━━ Data under study

(** [random_entry] with the values its distributions draw as an explicit
    list: a bucket draw until one lands on a non-empty bucket, then one draw
    within the chain.  A draw [d] from the distribution over [0, hi] is the
    list's next number modulo [hi + 1].  [None] when the draws run out. *)
Fixpoint random_entry_loop (draws : list nat) (ht : HashTable)
  : option ((bytes * V) * list nat) :=
  let first := if rehashing ht then rehash_idx_ ht else 0%nat in
  let live_old := (length (tables_0 ht) - first)%nat in
  match draws with
  | [] => None
  | d :: draws =>
      let i := (d mod (live_old + length (tables_1 ht)))%nat in
      let head := if (i <? live_old)%nat then tables_0 ht !!! (first + i)%nat
                  else tables_1 ht !!! (i - live_old)%nat in
      match head with
      | [] => random_entry_loop draws ht
      | _ => match draws with
             | [] => None
             | k :: draws =>
                 (fun e => (e, draws)) <$> head !! (k mod length head)%nat
             end
      end
  end.

(** [Some None] is the pair of null pointers returned on an empty table. *)
Definition random_entry (draws : list nat) (ht : HashTable)
  : option (option (bytes * V) * list nat) :=
  if (num_entries_ ht =? 0)%nat then Some (None, draws)
  else (fun '(e, draws) => (Some e, draws)) <$> random_entry_loop draws ht.

(** ** The invariant *)

Definition pow2 (n : nat) : Prop := exists k, n = (2 ^ k)%nat.

(** What holds between the iterations of [rehash_step]: entries of the old
    array sit at their index and not below [rehash_idx_]; entries of the new
    array sit at their index and come from a bucket already moved. *)
Record inv (ht : HashTable) : Prop := {
  inv_pow0 : pow2 (length (tables_0 ht));
  inv_min0 : (kInitialBucketCount <= length (tables_0 ht))%nat;
  inv_size1 : tables_1 ht = [] \/ (kInitialBucketCount <= length (tables_1 ht))%nat /\
              (length (tables_1 ht) = 2 * length (tables_0 ht) \/
               2 * length (tables_1 ht) = length (tables_0 ht))%nat;
  inv_idle : tables_1 ht = [] -> rehash_idx_ ht = 0%nat;
  inv_old i c k v : tables_0 ht !! i = Some c -> (k, v) ∈ c ->
    (rehash_idx_ ht <= i)%nat /\ bucket_index (hash_key k) (length (tables_0 ht)) = i;
  inv_new j c k v : tables_1 ht !! j = Some c -> (k, v) ∈ c ->
    (bucket_index (hash_key k) (length (tables_0 ht)) < rehash_idx_ ht)%nat /\
    bucket_index (hash_key k) (length (tables_1 ht)) = j;
  inv_nodup : NoDup (for_each ht).*1;
  inv_num : num_entries_ ht = length (for_each ht)
}.

(** Between operations an unfinished resize has a bucket left to move. *)
Definition wf (ht : HashTable) : Prop :=
  inv ht /\ (rehash_idx_ ht < length (tables_0 ht))%nat.

(** The finite map a table stands for. *)
Definition to_map (ht : HashTable) : gmap bytes V := list_to_map (for_each ht).

(** ** Hashing and chains *)

Lemma pow2_pos n : pow2 n -> (0 < n)%nat.
Proof. intros [k ->]. apply Nat.neq_0_lt_0, Nat.pow_nonzero. lia. Qed.

(** The mask picks the bucket [hash % size] would. *)
Lemma bucket_index_mod hash n :
  pow2 n -> bucket_index hash n = Z.to_nat (hash mod Z.of_nat n).
Proof.
  intros [k ->]. unfold bucket_index. f_equal.
  rewrite Nat2Z.inj_pow. change (Z.of_nat 2) with 2.
  rewrite <-Z.land_ones by lia. by rewrite Z.ones_equiv, <-Z.sub_1_r.
Qed.

Lemma bucket_index_lt hash n : pow2 n -> (bucket_index hash n < n)%nat.
Proof.
  intros Hp. rewrite bucket_index_mod by done. apply pow2_pos in Hp.
  pose proof (Z.mod_pos_bound hash (Z.of_nat n)). lia.
Qed.

Lemma chain_find_map k c : chain_find k c = (list_to_map c : gmap bytes V) !! k.
Proof.
  induction c as [|[k' v] c IH]; simpl; [done|]. rewrite IH.
  destruct (beq k' k) eqn:E.
  - apply beq_eq in E as ->. by rewrite lookup_insert_eq.
  - apply beq_neq in E. by rewrite lookup_insert_ne.
Qed.

Lemma chain_assign_None k v c : chain_assign k v c = None -> k ∉ c.*1.
Proof.
  induction c as [|[k' v'] c IH]; simpl; [set_solver|].
  destruct (beq k' k) eqn:E; [done|]. apply beq_neq in E.
  intros H%fmap_None%IH. set_solver.
Qed.

Lemma chain_assign_Some k v c c' :
  chain_assign k v c = Some c' ->
  exists l1 v0 l2, c = l1 ++ (k, v0) :: l2 /\ c' = l1 ++ (k, v) :: l2.
Proof.
  revert c'. induction c as [|[k' v'] c IH]; simpl; intros c'; [done|].
  destruct (beq k' k) eqn:E.
  - apply beq_eq in E as ->. intros [= <-]. by exists [], v', c.
  - intros (d & (l1 & v0 & l2 & -> & ->)%IH & ->)%fmap_Some_1.
    by exists ((k', v') :: l1), v0, l2.
Qed.

Lemma chain_unlink_None k c : chain_unlink k c = None -> k ∉ c.*1.
Proof.
  induction c as [|[k' v'] c IH]; simpl; [set_solver|].
  destruct (beq k' k) eqn:E; [done|]. apply beq_neq in E.
  intros H%fmap_None%IH. set_solver.
Qed.

Lemma chain_unlink_Some k c c' :
  chain_unlink k c = Some c' ->
  exists l1 v0 l2, c = l1 ++ (k, v0) :: l2 /\ c' = l1 ++ l2.
Proof.
  revert c'. induction c as [|[k' v'] c IH]; simpl; intros c'; [done|].
  destruct (beq k' k) eqn:E.
  - apply beq_eq in E as ->. intros [= <-]. by exists [], v', c.
  - intros (d & (l1 & v0 & l2 & -> & ->)%IH & ->)%fmap_Some_1.
    by exists ((k', v') :: l1), v0, l2.
Qed.

(** ** Buckets *)

Lemma rehashing_true ht : rehashing ht = true <-> tables_1 ht <> [].
Proof. unfold rehashing. by destruct (tables_1 ht). Qed.

Lemma rehashing_false ht : rehashing ht = false <-> tables_1 ht = [].
Proof. unfold rehashing. by destruct (tables_1 ht). Qed.

Lemma pow2_half n m : pow2 n -> (2 * m = n)%nat -> (0 < m)%nat -> pow2 m.
Proof.
  intros [[|k] ->] H Hm; [simpl in H; lia|]. exists k. simpl in H. lia.
Qed.

Lemma pow2_double n : pow2 n -> pow2 (2 * n).
Proof. intros [k ->]. by exists (S k). Qed.

Lemma inv_pow1 ht : inv ht -> tables_1 ht <> [] -> pow2 (length (tables_1 ht)).
Proof.
  intros I H. destruct (inv_size1 _ I) as [|(Hmin & [E|E])]; [done| |].
  - rewrite E. apply pow2_double, I.
  - eapply pow2_half; [apply I|done|]. unfold kInitialBucketCount in Hmin. lia.
Qed.

Definition valid_ref (ht : HashTable) (r : bool * nat) : Prop :=
  (r.2 < length (if r.1 then tables_1 ht else tables_0 ht))%nat.

Lemma bucket_for_valid ht k : inv ht -> valid_ref ht (bucket_for ht k).
Proof.
  intros I. unfold bucket_for, valid_ref. destruct (rehashing ht && _) eqn:E; simpl.
  - zbool. apply bucket_index_lt, inv_pow1; [done|]. by apply rehashing_true.
  - apply bucket_index_lt, I.
Qed.

(** The entries outside one bucket. *)
Definition others (ht : HashTable) (r : bool * nat) : list (bytes * V) :=
  if r.1 then concat (tables_0 ht) ++ concat (delete r.2 (tables_1 ht))
  else concat (delete r.2 (tables_0 ht)) ++ concat (tables_1 ht).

━━━━

◆ **Required work**
Count the lines in the entries where the string "match" appears, and report only the number.

◆ **Answer section**
3